The bill, which was both written and sponsored by Myrie, increases the civil financial penalties for fraudulent white collar crimes, specifically — according to the bill — “fraud in connection with an abnormal disruption of the market.” New York saw an uptick in such crimes during the pandemic, as fraudsters took advantage of vulnerable people in need of healthcare, financial assistance, or even items like masks — and took advantage of public assistance programs meant for those suffering financial hardship because of the pandemic.
“These past few years have been very challenging, not least because of pandemic-related frauds and scams perpetrated on innocent New Yorkers,” Myrie said in a Dec. 28 statement. “Our new law sends a strong message: if you take advantage of people during difficult times, we will take strong civil action against you. I’m very grateful to Governor Hochul for signing this bill, and to my co-sponsor Assemblymember Rozic for getting this bill signed into law.”
According to the Federal Trade Commission, an estimated $80 million has been lost to New Yorkers due to pandemic-related fraud since 2020.
With the new COVID-19 Fraud Accountability Act civil financial penalties for white collar fraud committed in connection with the pandemic will be increased to three times the amount of any unlawful gain or by $25,000, whichever is greater. The increased penalties don’t just apply to crimes committed during or in connection with the COVID-19 pandemic — higher fines will be similarly applied to crimes that arise from any future emergencies and market abnormalities.

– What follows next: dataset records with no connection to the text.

(* ===== verification/Effects.v ===== *)
(** The effect every stateful part of the driver is written in: a state
    passed through calls, and four ways to finish.  [Panic] is a Go run-time
    panic (index out of range, nil dereference); [Stuck] is a loop of the model
    that ran out of fuel, which the termination theorems exclude. *)
From S2P Require Import Prelude Errors.

Inductive res (A : Type) :=
| Ret (a : A)
| Err (e : gerror)
| Panic
| Stuck.
Arguments Ret {_} _.
Arguments Err {_} _.
Arguments Panic {_}.
Arguments Stuck {_}.

(** A computation over state [S].  The state survives an error: a Go method
    that returns one has still mutated its receiver. *)
Definition prog (S A : Type) : Type := S → res A * S.

#[export] Instance prog_ret {S} : MRet (prog S) := λ A a s, (Ret a, s).
#[export] Instance prog_bind {S} : MBind (prog S) := λ A B f m s,
  match m s with
  | (Ret a, s) => f a s
  | (Err e, s) => (Err e, s)
  | (Panic, s) => (Panic, s)
  | (Stuck, s) => (Stuck, s)
  end.

Section Ops.
Context {S : Type}.
Definition throw {A} (e : gerror) : prog S A := λ s, (Err e, s).
Definition panic {A} : prog S A := λ s, (Panic, s).
Definition stuck {A} : prog S A := λ s, (Stuck, s).
Definition ask : prog S S := λ s, (Ret s, s).
Definition gets {A} (f : S → A) : prog S A := λ s, (Ret (f s), s).
Definition modify (f : S → S) : prog S unit := λ s, (Ret tt, f s).
(** [x, err := m]: the error becomes a value the caller inspects. *)
Definition catch {A} (m : prog S A) : prog S (gerror + A) := λ s,
    match m s with
    | (Ret a, s) => (Ret (inr a), s)
    | (Err e, s) => (Ret (inl e), s)
    | (Panic, s) => (Panic, s)
    | (Stuck, s) => (Stuck, s)
    end.
(** A result computed outside the state: [v, err := pure()]. *)
Definition of_sum {A} (r : gerror + A) : prog S A :=
    match r with inl e => throw e | inr a => mret a end.
(** [fmt.Errorf("...: %w", err)] around whatever [m] fails with. *)
Definition wrap {A} (tag : string) (m : prog S A) : prog S A := λ s,
    match m s with
    | (Err e, s) => (Err (EWrapped tag e), s)
    | r => r
    end.
Fixpoint mapM_ {A} (f : A → prog S unit) (l : list A) : prog S unit :=
    match l with [] => mret tt | x :: l => f x ≫= λ _, mapM_ f l end.
End Ops.

(** A computation on a component, run inside a larger state. *)
Definition zoom {S T A} (sel : T → S) (upd : S → T → T) (m : prog S A) : prog T A := λ t,
  let '(r, s) := m (sel t) in (r, upd s t).

(** ** Lemmas *)

Section Lemmas.
Context {S : Type}.

Lemma bind_ret {A B} (a : A) (f : A → prog S B) s : (mret a ≫= f) s = f a s.
Proof. reflexivity. Qed.

Lemma bind_Ret {A B} (m : prog S A) (f : A → prog S B) s a s' :
    m s = (Ret a, s') → (m ≫= f) s = f a s'.
Proof. unfold mbind, prog_bind. by intros ->. Qed.

Lemma bind_Err {A B} (m : prog S A) (f : A → prog S B) s e s' :
    m s = (Err e, s') → (m ≫= f) s = (Err e, s').
Proof. unfold mbind, prog_bind. by intros ->. Qed.

Lemma bind_inv {A B} (m : prog S A) (f : A → prog S B) s b s'' :
    (m ≫= f) s = (Ret b, s'') → ∃ a s', m s = (Ret a, s') ∧ f a s' = (Ret b, s'').
Proof. unfold mbind, prog_bind. destruct (m s) as [[] s']; naive_solver. Qed.

Lemma bind_assoc {A B C} (m : prog S A) (f : A → prog S B) (g : B → prog S C) s :
    ((m ≫= f) ≫= g) s = (m ≫= λ a, f a ≫= g) s.
Proof. unfold mbind, prog_bind. by destruct (m s) as [[] ?]. Qed.
End Lemmas.

(** A partial-correctness judgement for invariants: from a state satisfying
    [P], every way the computation can finish leaves a state satisfying [Q]
    of its outcome. *)
Definition triple {S A} (P : S → Prop) (m : prog S A) (Q : res A → S → Prop) : Prop :=
  ∀ s, P s → Q (fst (m s)) (snd (m s)).

Lemma triple_bind {S A B} (P : S → Prop) (m : prog S A) (f : A → prog S B) R Q :
  triple P m R →
  (∀ a, triple (λ s, R (Ret a) s) (f a) Q) →
  (∀ s e, R (Err e) s → Q (Err e) s) → (∀ s, R Panic s → Q Panic s) → (∀ s, R Stuck s → Q Stuck s) →
  triple P (m ≫= f) Q.
Proof.
  intros Hm Hf He Hp Hs s HP. specialize (Hm s HP). unfold mbind, prog_bind.
  destruct (m s) as [[a|e| |] s']; cbn in *; auto. by apply Hf.
Qed.

Create HintDb calm.

(** *** Computations that finish without growing a measure of the state *)

Section Calm.
Context {S : Type} (mu : S → nat).

Definition calm {A} (m : prog S A) : Prop :=
  ∀ s, fst (m s) ≠ Stuck ∧ (mu (snd (m s)) <= mu s)%nat.

Lemma calm_ret {A} (a : A) : calm (mret a).
Proof. intros s. split; [done|cbn; lia]. Qed.
Lemma calm_throw {A} e : calm (throw (A := A) e).
Proof. intros s. split; [done|cbn; lia]. Qed.
Lemma calm_panic {A} : calm (panic (A := A)).
Proof. intros s. split; [done|cbn; lia]. Qed.
Lemma calm_gets {A} (f : S → A) : calm (gets f).
Proof. intros s. split; [done|cbn; lia]. Qed.
Lemma calm_ask : calm ask.
Proof. intros s. split; [done|cbn; lia]. Qed.
Lemma calm_modify (f : S → S) : (∀ s, (mu (f s) <= mu s)%nat) → calm (modify f).
Proof. intros H s. split; [done|apply H]. Qed.
Lemma calm_of_sum {A} (r : gerror + A) : calm (of_sum r).
Proof. destruct r; [apply calm_throw|apply calm_ret]. Qed.
Lemma calm_bind {A B} (m : prog S A) (f : A → prog S B) : calm m → (∀ a, calm (f a)) → calm (m ≫= f).
Proof.
  intros Hm Hf s. unfold mbind, prog_bind. destruct (Hm s) as [H1 H2]. destruct (m s) as [[a|e| |] s']; cbn in *; try done.
  destruct (Hf a s') as [H3 H4]. split; [done|lia].
Qed.
Lemma calm_catch {A} (m : prog S A) : calm m → calm (catch m).
Proof.
  intros Hm s. unfold catch. destruct (Hm s) as [H1 H2]. by destruct (m s) as [[] s'].
Qed.
Lemma calm_mapM_ {A} (f : A → prog S unit) l : (∀ a, calm (f a)) → calm (mapM_ f l).
Proof. intros H. induction l; cbn; [apply calm_ret|]. by apply calm_bind. Qed.
End Calm.

#[export] Hint Resolve calm_ret calm_throw calm_panic calm_gets calm_ask calm_of_sum calm_catch calm_bind
  calm_mapM_ : calm.

(** *** Relations every computation of a kind maintains *)

Section Stable.
Context {S : Type} (R : S → S → Prop) `{!PreOrder R}.

(** However [m] finishes, the state it leaves is [R]-related to the start. *)
Definition stable {A} (m : prog S A) : Prop := ∀ s, R s (snd (m s)).

Lemma stable_ret {A} (a : A) : stable (mret a).
Proof. intros s. reflexivity. Qed.
Lemma stable_throw {A} e : stable (throw (A := A) e).
Proof. intros s. reflexivity. Qed.
Lemma stable_panic {A} : stable (panic (A := A)).
Proof. intros s. reflexivity. Qed.
Lemma stable_stuck {A} : stable (stuck (A := A)).
Proof. intros s. reflexivity. Qed.
Lemma stable_gets {A} (f : S → A) : stable (gets f).
Proof. intros s. reflexivity. Qed.
Lemma stable_ask : stable ask.
Proof. intros s. reflexivity. Qed.
Lemma stable_of_sum {A} (r : gerror + A) : stable (of_sum r).
Proof. destruct r; [apply stable_throw|apply stable_ret]. Qed.
Lemma stable_bind {A B} (m : prog S A) (f : A → prog S B) : stable m → (∀ a, stable (f a)) → stable (m ≫= f).
Proof.
  intros Hm Hf s. unfold mbind, prog_bind. specialize (Hm s). destruct (m s) as [[a|e| |] s']; cbn in *; try done.
  etransitivity; [exact Hm|apply Hf].
Qed.
Lemma stable_catch {A} (m : prog S A) : stable m → stable (catch m).
Proof. intros Hm s. unfold catch. specialize (Hm s). by destruct (m s) as [[] s']. Qed.
End Stable.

“During times of crisis, consumers are at higher risk of being scammed and defrauded,” said Assemblywoman Rozic, Chair of the Assembly Committee on Consumer Protection. “This new law will ensure those who take advantage of New Yorkers at the times they are most vulnerable will be penalized heavily.”

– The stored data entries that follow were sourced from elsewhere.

(** ** Specification: what the server reads *)

(** The length-prefixed value of a parameter. *)
Definition param_wire (v : option bytes) : bytes :=
  match v with None => be_put 4 (-1) | Some b => be_put 4 (Zlen b) ++ b end.

(** Microseconds since 2000-01-01, toward it; an instant 292 years away or more
    is the last one that a Duration holds. *)
Definition micros_since_2000 (ns : Z) : Z :=
  if ns <? - 2 ^ 63 then -9223372036854775 else if 2 ^ 63 <=? ns then 9223372036854775 else ns ÷ 1000.

(** The binary form of an argument as its server type's receive function
    defines it; [None] when the server's type and the Go type have none. *)
Definition binary_value (oid : OID) (v : goarg) : option bytes :=
  match v with
  | ABool b => if oid =? OIDBool then Some [if b then x01 else x00] else None
  | AInt _ x =>
      if oid =? OIDInt2 then Some (be_put 2 x)
      else if oid_in oid [OIDInt4; OIDOID] then Some (be_put 4 x)
      else if oid =? OIDInt8 then Some (be_put 8 x) else None
  | AFloat32 x =>
      if oid =? OIDFloat4 then Some (be_put 4 (convert f64 f32 (convert f32 f64 x)))
      else if oid =? OIDFloat8 then Some (be_put 8 (convert f32 f64 x)) else None
  | AFloat64 x =>
      if oid =? OIDFloat4 then Some (be_put 4 (convert f64 f32 x))
      else if oid =? OIDFloat8 then Some (be_put 8 x) else None
  | ABytes b => if oid =? OIDBytea then Some b else None
  | ATime ns => if oid_in oid [OIDTimestamp; OIDTimestampTZ] then Some (be_put 8 (micros_since_2000 ns)) else None
  | _ => None
  end.
Definition format_code (oid : OID) (v : goarg) : Z := match binary_value oid v with Some _ => 1 | None => 0 end.

(** [k] decimal digits, the last one for the units. *)
Definition padded (k : nat) (z : Z) : bytes := map (λ i, digit_char (z / 10 ^ i mod 10)) (rev (seqZ 0 (Z.of_nat k))).
Fixpoint without_zeros (l : bytes) : bytes :=
  match l with
  | [] => []
  | c :: l => match without_zeros l with [] => if beq c "0"%byte then [] else [c] | l => c :: l end
  end.
Definition year_text (y : Z) : bytes :=
  (if y <? 0 then str "-" else []) ++ (if Z.abs y <? 10000 then padded 4 (Z.abs y) else AppendInt [] (Z.abs y)).
(** A timestamptz literal: the UTC date and time, microseconds if any. *)
Definition time_text (ns : Z) : bytes :=
  let '(y, mo, d, hh, mm, ss) := splitTime (pgEpochUnix + ns / 1000000000) in
  let us := ns / 1000 mod 1000000 in
  year_text y ++ str "-" ++ padded 2 mo ++ str "-" ++ padded 2 d ++ str " " ++
  padded 2 hh ++ str ":" ++ padded 2 mm ++ str ":" ++ padded 2 ss ++
  (if us =? 0 then [] else str "." ++ without_zeros (padded 6 us)) ++ str "+00".

(** The text form of an argument as its server type's input function reads it:
    decimal integers (the code has none for the 8-bit and 16-bit types), bytea
    in hexadecimal, booleans as t and f. *)
Definition text_value (v : goarg) : option bytes :=
  match v with
  | AString x => Some x
  | ABytes x => Some (str "\x" ++ concat (map (λ b, [digit_char (byteZ b / 16); digit_char (byteZ b mod 16)]) x))
  | ABool b => Some (if b then str "t" else str "f")
  | AInt (KInt | KInt32 | KInt64) x => Some (AppendInt [] x)
  | AInt (KUint | KUint32 | KUint64) x => if x <? 0 then None else Some (AppendInt [] x)
  | AFloat32 x => Some (AppendFloat f32 [] x)
  | AFloat64 x => Some (AppendFloat f64 [] x)
  | ATime ns => Some (time_text ns)
  | AInt _ _ | AOther | ANil => None
  end.

(** The value sent for an argument: [None] when it cannot be sent. *)
Definition arg_value (oid : OID) (v : goarg) : option (option bytes) :=
  match v with
  | ANil => Some None
  | _ => match binary_value oid v with Some p => Some (Some p) | None => Some <$> text_value v end
  end.

Fixpoint arg_values (oids : list OID) (i : nat) (args : list goarg) : option (list (option bytes)) :=
  match args with
  | [] => Some []
  | a :: args =>
      match arg_value (oid_at oids i) a, arg_values oids (S i) args with
      | Some v, Some vs => Some (v :: vs)
      | _, _ => None
      end
  end.

(** The signed integer a server reads from a parameter of 2, 4 or 8 bytes. *)
Definition read_signed (p : bytes) : Z := wraps (8 * Zlen p) (be_get p).

Definition params_wire (oids : list OID) (args : list goarg) (vals : list (option bytes)) : bytes :=
  let n := be_put 2 (Zlen args) in
  n ++ concat (imap (λ i a, be_put 2 (format_code (oid_at oids i) a)) args) ++
  n ++ concat (map param_wire vals).

(** ** Lemmas *)

Lemma be_put_wraps n z : (0 < n)%nat → be_put n (wraps (8 * Z.of_nat n) z) = be_put n z.
Proof.
  intros Hn. rewrite <- (be_put_mod n (wraps _ _)), <- (be_put_mod n z). f_equal.
  replace (256 ^ Z.of_nat n) with (2 ^ (8 * Z.of_nat n)) by (rewrite Z.pow_mul_r by lia; done).
  unfold wraps. rewrite Zminus_mod_idemp_l. f_equal. lia.
Qed.
Lemma be_put_int16 z : be_put 2 (int16 z) = be_put 2 z.
Proof. apply (be_put_wraps 2). lia. Qed.
Lemma be_put_int32 z : be_put 4 (int32 z) = be_put 4 z.
Proof. apply (be_put_wraps 4). lia. Qed.
Lemma be_put_int64 z : be_put 8 (int64 z) = be_put 8 z.
Proof. apply (be_put_wraps 8). lia. Qed.

(** A 64-bit value written as two 32-bit halves. *)
Lemma be_put_halves z : be_put 4 (int32 (Z.shiftr z 32)) ++ be_put 4 (int32 z) = be_put 8 z.
Proof.
  rewrite !be_put_int32. cbn [be_put app]. rewrite !Z.shiftr_shiftr by lia. done.
Qed.

Lemma writes_halves z : writes (_ ← bInt32 (int32 (Z.shiftr z 32)); bInt32 (int32 z)) (be_put 8 z).
Proof. rewrite <- be_put_halves. apply writes_seq; apply writes_bInt32. Qed.

Lemma writes_len4 m p n : writes m p → Zlen p = n → writes (_ ← bInt32 n; m) (param_wire (Some p)).
Proof. intros H <-. apply writes_seq; [apply writes_bInt32|done]. Qed.

Lemma writes_ret_bind {A} (a : A) f p : writes (f a) p → writes (mret a ≫= f) p.
Proof. intros H c. exact (H c). Qed.

(** The low bytes of an integer are those of its 64-bit wrap. *)
Lemma be_put_int64_low n z : (n <= 8)%nat → be_put n (int64 z) = be_put n z.
Proof.
  intros Hn. rewrite <- (be_put_mod n (int64 z)), <- (be_put_mod n z). f_equal.
  replace (256 ^ Z.of_nat n) with (2 ^ (8 * Z.of_nat n)) by (rewrite Z.pow_mul_r by lia; done).
  unfold int64, wraps. rewrite <- (Z.mod_mod_divide _ (2 ^ 64)).
  2:{ exists (2 ^ (64 - 8 * Z.of_nat n)). rewrite <- Z.pow_add_r by lia. f_equal. lia. }
  rewrite Zminus_mod_idemp_l. replace (z + 2 ^ (64 - 1) - 2 ^ (64 - 1)) with z by lia.
  apply Z.mod_mod_divide. exists (2 ^ (64 - 8 * Z.of_nat n)). rewrite <- Z.pow_add_r by lia. f_equal. lia.
Qed.

Lemma writes_eq m p p' : writes m p → p = p' → writes m p'.
Proof. by intros ? <-. Qed.

Lemma writes_text s : writes (_ ← bInt32 (int32 (Zlen s)); bString s) (param_wire (Some s)).
Proof.
  eapply writes_eq; [apply writes_seq; [apply writes_bInt32|apply writes_append]|].
  cbn [param_wire]. by rewrite be_put_int32.
Qed.

Lemma writes_int2 x : writes (bInt16 (int16 (int64 x))) (be_put 2 x).
Proof. eapply writes_eq; [apply writes_bInt16|]. rewrite be_put_int16. apply be_put_int64_low. lia. Qed.
Lemma writes_int4 x : writes (bInt32 (int32 x)) (be_put 4 x).
Proof. eapply writes_eq; [apply writes_bInt32|]. apply be_put_int32. Qed.
Lemma writes_int4' x : writes (bInt32 (int32 (int64 x))) (be_put 4 x).
Proof. eapply writes_eq; [apply writes_int4|]. apply be_put_int64_low. lia. Qed.
Lemma writes_int8 x :
  writes (_ ← bInt32 (int32 (Z.shiftr (int64 x) 32)); bInt32 (int32 (int64 x))) (be_put 8 x).
Proof. rewrite <- (be_put_int64 x). apply writes_halves. Qed.

#[export] Hint Resolve writes_int2 writes_int4 writes_int4' writes_int8 writes_halves writes_bBytes
  writes_bByte writes_bInt16 writes_bInt32 writes_append : pgz.

(** The code's arithmetic is the specification's. *)
Lemma epochMicros_spec ns : epochMicros ns = micros_since_2000 ns.
Proof.
  unfold epochMicros, micros_since_2000. destruct (Z.ltb_spec ns (- 2 ^ 63)); [by rewrite Z.min_r, Z.max_l by lia|].
  destruct (Z.leb_spec (2 ^ 63) ns); [by rewrite Z.min_l, Z.max_r by lia|]. f_equal. lia.
Qed.

Lemma ascii_digit_char v : 0 <= v < 10 → ascii_digit v = digit_char v.
Proof. intros H. unfold digit_char. by rewrite (proj2 (Z.ltb_lt v 10)) by lia. Qed.
(** A digit as the code takes it out of a nonnegative number. *)
Lemma digit_at v k n : 0 <= v → 0 < k → k = 10 ^ n → ascii_digit (Z.rem (v ÷ k) 10) = digit_char (v / 10 ^ n mod 10).
Proof.
  intros Hv Hk ->. rewrite Z.quot_div_nonneg, Z.rem_mod_nonneg by (try apply Z.div_pos; lia).
  apply ascii_digit_char, Z.mod_pos_bound. lia.
Qed.
Lemma last_digit v : 0 <= v → ascii_digit (Z.rem v 10) = digit_char (v / 10 ^ 0 mod 10).
Proof. intros Hv. rewrite <- (digit_at v 1 0) by (done || lia). by rewrite Z.quot_1_r. Qed.

Lemma append2_padded v : 0 <= v < 100 → append2 [] v = padded 2 v.
Proof.
  intros H. unfold append2. rewrite last_digit by lia.
  replace (v ÷ 10) with (Z.rem (v ÷ 10) 10) by (Z.quot_rem_to_equations; lia). by rewrite (digit_at v 10 1) by (done || lia).
Qed.
Lemma appendInt4_year y : appendInt4 [] y = year_text y.
Proof.
  assert (∀ pre v, 0 <= v → (if 10000 <=? v then AppendInt pre v
    else pre ++ [ascii_digit (Z.rem (v ÷ 1000) 10); ascii_digit (Z.rem (v ÷ 100) 10); ascii_digit (Z.rem (v ÷ 10) 10); ascii_digit (Z.rem v 10)])
    = pre ++ (if v <? 10000 then padded 4 v else AppendInt [] v)) as H.
  { intros pre v Hv. destruct (Z.leb_spec 10000 v).
    - by rewrite (proj2 (Z.ltb_ge v 10000)), AppendInt_app by lia.
    - rewrite (proj2 (Z.ltb_lt v 10000)) by lia. by rewrite (digit_at v 1000 3), (digit_at v 100 2), (digit_at v 10 1), last_digit by (done || lia). }
  unfold appendInt4, year_text. destruct (Z.ltb_spec y 0); rewrite H by lia.
  - by rewrite Z.abs_neq by lia.
  - by rewrite Z.abs_eq by lia.
Qed.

Pandemic-era fraud complaints included a case documented by the New York State Attorney General which saw one COVID-19 testing company offering test result turnaround within 48 hours, but taking twice as long to deliver, and another company claiming a 24-hour turnaround guarantee which actually took more than five days. In another instance, a Brooklyn woman pled guilty to a whole host of schemes — defrauding the COVID-19 Hotel Room Isolation Program, selling fake COVID-19 test results, and illegally taking Payroll Protection Program loans and unemployment benefits.
“In normal times, we should not tolerate scams that target New Yorkers or their wallets. But at a moment when all of us are suffering the effects of this pandemic, we must make extra effort to deter fraud and punish it when it occurs,” Myrie said. “New York consumers should know [the] state government has their backs during this time of vulnerability, and will strongly enforce our laws against individuals and entities who seek to abuse their trust.”